If there are only three business units interested in a particular IT service, and two of them sign up, you have a 66% market share.  That’s great… until one of them decides to outsource.  Then you have dropped from a 66% share to a 33% share.  If I was an automaker, or even a consulting firm, and I have a product line that goes from 66% to 33% market share in a year, I’d go through organizational chaos.  Most businesses cannot scale back that quickly and neither can IT.  In addition to the human cost, financial costs for the service’s remaining customer will soar.

You also have the fact that IT works for the same CEO as the customer (business unit) does.  That means the CEO can issue an edict, and both the business units and IT must comply.  If the business unit chooses not to comply, but IT does comply, then the business unit has little choice but to outsource. 

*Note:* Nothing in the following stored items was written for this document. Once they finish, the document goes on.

(* ===== verification/MerkleProofs.v ===== *)
(** merkle.cpp computes the Merkle tree: the entries of [inner] are the roots of the whole
    subtrees that the bits of the count stand for, and [h] is the root of the leaves after
    them. *)
From Stdlib Require Import ZifyNat.
From S2P Require Import Prelude CryptoCommon StrEncodings Uint256 HashSpec Sha2Hash HashClasses Merkle MerkleTrees.
Import CryptoCommon StrEncodings Uint256 Merkle.

(** * Bits of the count *)

Lemma odd_of_nat n : Z.odd (Z.of_nat n) = Nat.odd n.
Proof.
  destruct (Nat.Even_or_Odd n) as [[m ->]|[m ->]].
  - replace (Z.of_nat (2 * m)) with (0 + 2 * Z.of_nat m) by lia. now rewrite Z.odd_add_mul_2, <- (Nat.add_0_l (2 * m)), Nat.odd_add_mul_2.
  - replace (Z.of_nat (2 * m + 1)) with (1 + 2 * Z.of_nat m) by lia. now rewrite Z.odd_add_mul_2, (Nat.add_comm _ 1), Nat.odd_add_mul_2.
Qed.

Lemma shift_level k : (k < 32)%nat -> w32 (Z.shiftl 1 (Z.of_nat k)) = Z.of_nat (2 ^ k).
Proof.
  intros Hk. rewrite Z.shiftl_mul_pow2, Z.mul_1_l, Nat2Z.inj_pow by lia. apply Z.mod_small.
  split; [lia | apply Z.pow_lt_mono_r; lia].
Qed.

Lemma bit_spec c k : (k < 32)%nat -> bit (Z.of_nat c) k = Nat.odd (c / 2 ^ k).
Proof.
  intros Hk. unfold bit. rewrite shift_level, Nat2Z.inj_pow by assumption.
  rewrite <- odd_of_nat, Nat2Z.inj_div, Nat2Z.inj_pow, <- Z.shiftr_div_pow2 by lia. change (Z.of_nat 2) with 2.
  rewrite <- (Z.add_0_l (Z.of_nat k)) at 2. rewrite <- Z.shiftr_shiftr, Z.shiftr_0_r, <- Z.testbit_odd by lia.
  assert (E : Z.of_nat c &: 2 ^ Z.of_nat k = if Z.testbit (Z.of_nat c) (Z.of_nat k) then 2 ^ Z.of_nat k else 0).
  { apply Z.bits_inj'. intros i Hi. rewrite Z.land_spec, Z.pow2_bits_eqb by lia. destruct (Z.eqb_spec (Z.of_nat k) i) as [->|Hne].
    - rewrite andb_true_r. destruct (Z.testbit (Z.of_nat c) i); [now rewrite Z.pow2_bits_true | now rewrite Z.bits_0].
    - rewrite andb_false_r. destruct (Z.testbit (Z.of_nat c) _); [now rewrite Z.pow2_bits_false | now rewrite Z.bits_0]. }
  rewrite E. destruct (Z.testbit (Z.of_nat c) _); [|reflexivity]. destruct (Z.eqb_spec (2 ^ Z.of_nat k) 0); [lia | reflexivity].
Qed.

(** The bits of a multiple of 2^k. *)
Lemma quot_high m k i : (k <= i)%nat -> (m * 2 ^ k / 2 ^ i = m / 2 ^ (i - k))%nat.
Proof.
  intros H. replace (2 ^ i)%nat with (2 ^ (i - k) * 2 ^ k)%nat by (rewrite <- Nat.pow_add_r; f_equal; lia).
  apply Nat.Div0.div_mul_cancel_r. pose proof (pow2_pos k). lia.
Qed.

You could be thinking “but how can a business unit ignore the CEO?”  For many organizations, accountability to the CEO’s edicts are governed very differently within IT than they are within the lines of business.  That is because IT is a cost center, while a line of business is a profit center.  Profit centers are given a LOT more flexibility.  Therefore, IT has a constraint that few successful businesses have: it has to comply with rules that its competitors do not have to follow. 

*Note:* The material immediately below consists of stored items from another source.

(* ===== verification/SerializeLaws.v ===== *)
(** What the formatters of serialize.h promise to the classes that use them, as type
    classes: [Sound], what is written is read back; [Safe], what is read is a valid value
    and comes from the front of the stream; [Exact], every value has one encoding. The
    instances are the formatters of Serialize. *)
From Stdlib Require Import ZifyNat.
From S2P Require Import Prelude CryptoCommon Streams AutoFile Serialize.
Import CryptoCommon.

(** * The promises *)

Class Sound {A} (f : format A) (P : A -> Prop) : Prop :=
  sound : forall S (R : Reader S) (L : ReaderLaws S) (s : S) a rest,
    ready s -> P a -> content s = ser f a ++ rest ->
    exists s', unser f s = Ok (a, s') /\ ready s' /\ content s' = rest.

Class Safe {A} (f : format A) (P : A -> Prop) : Prop :=
  safe : forall S (R : Reader S) (L : ReaderLaws S) (s : S) a s',
    ready s -> unser f s = Ok (a, s') ->
    ready s' /\ P a /\ exists used, content s = used ++ content s'.

Class Exact {A} (f : format A) (P : A -> Prop) : Prop :=
  exact : forall S (R : Reader S) (L : ReaderLaws S) (s : S) a s',
    ready s -> unser f s = Ok (a, s') ->
    ready s' /\ P a /\ content s = ser f a ++ content s'.

(** No loop of the reader runs out of fuel. *)
Class Total {A} (f : format A) : Prop :=
  total : forall S (R : Reader S) (L : ReaderLaws S) (s : S), ready s -> unser f s <> Throw OutOfFuel.

#[export] Hint Mode Sound + ! - : typeclass_instances.
#[export] Hint Mode Safe + ! - : typeclass_instances.
#[export] Hint Mode Exact + ! - : typeclass_instances.

#[export] Instance Exact_Safe {A} (f : format A) P : Exact f P -> Safe f P.
Proof. intros H S R L s a s' Hs E. destruct (H S R L s a s' Hs E) as (H1 & H2 & H3). eauto. Qed.

(** * Reading bytes *)

Section Reading.
Context {S : Type} {R : Reader S} {L : ReaderLaws S}.
Implicit Types s : S.

Lemma read_front s l rest n :
  ready s -> content s = l ++ rest -> n = Z.of_nat (length l) -> n < 2 ^ 31 ->
  exists s', read n s = Ok (l, s') /\ ready s' /\ content s' = rest.
Proof.
  intros Hs Hc -> Hn. destruct (read_Ok (Z.of_nat (length l)) s Hs ltac:(lia)) as (s' & E & Hs' & Hc').
  { rewrite Hc, length_app. lia. }
  exists s'. rewrite Hc, Nat2Z.id in *. rewrite skipn_app, skipn_all, Nat.sub_diag in Hc'.
  rewrite firstn_app, firstn_all, Nat.sub_diag, firstn_O, app_nil_r in E. auto.
Qed.

Lemma read_cases n s :
  ready s -> 0 <= n < 2 ^ 31 ->
  (exists l s', read n s = Ok (l, s') /\ ready s' /\ Z.of_nat (length l) = n /\ bytes l /\ content s = l ++ content s') \/
  read n s = Throw EndOfData.
Proof.
  intros Hs Hn. destruct (Z.le_gt_cases n (Z.of_nat (length (content s)))) as [Hl|Hl]; [left | right; now apply read_end].
  destruct (read_Ok n s Hs Hn Hl) as (s' & E & Hs' & Hc'). exists (firstn (Z.to_nat n) (content s)), s'.
  split; [assumption|]. split; [assumption|]. rewrite Hc', firstn_skipn, length_firstn. split; [lia|].
  split; [apply Forall_take, content_bytes; assumption | reflexivity].
Qed.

Running IT like a business, with these economic and market constraints, is nonsense. 

The more rational approach is to run IT as a two-headed organization.  One is a governmental agency, able to levy and collect taxes and responsible for providing uniform services to all citizens (the business units).  The other is a non-profit service provider that is under contract to the government, providing subsidized services to those citizens who need them.

The Governmental approach

Whether we want to admit it or not, this is often how IT runs.  The cost of IT is simply deducted as a corporate expense.  In other words, the cost of running IT is a tax.  In large organizations, a simple formula may be applied to determine the amount of money each business unit needs to pony up.  In Microsoft, your business unit pays a flat fee for each employee or contingent staff member that you have.  For that money, you get a wide array of networking, collaboration, security, and information management services that you don’t even think about.  The stuff is free and it runs.

The Subsidized Non-Profit Service Provider approach

While there are services that we all need, like a secure network and good collaboration and messaging tools (like Exchange and SharePoint), there are also services that some teams need while others really do not. 

For small companies, or companies with very simple business structures, this is not even an interesting conversation except to say that the line-of-business funding pays for line-of-business software.  It is still subsidized, because once the line of business application is running, the “government” side covers many of the operating, networking, and data management costs.

However, for a very complex organization like Microsoft, business-service funding can be a good bit more difficult.  That is because any single service may have five, ten, fifteen different business units that could, potentially, be their customer. 

This is where the “non-profit service provider” idea starts to take shape.

Here you can use some principles of business, like setting up a mechanism to insure that the business units who make the most use of a service are the ones that pay the most to use it.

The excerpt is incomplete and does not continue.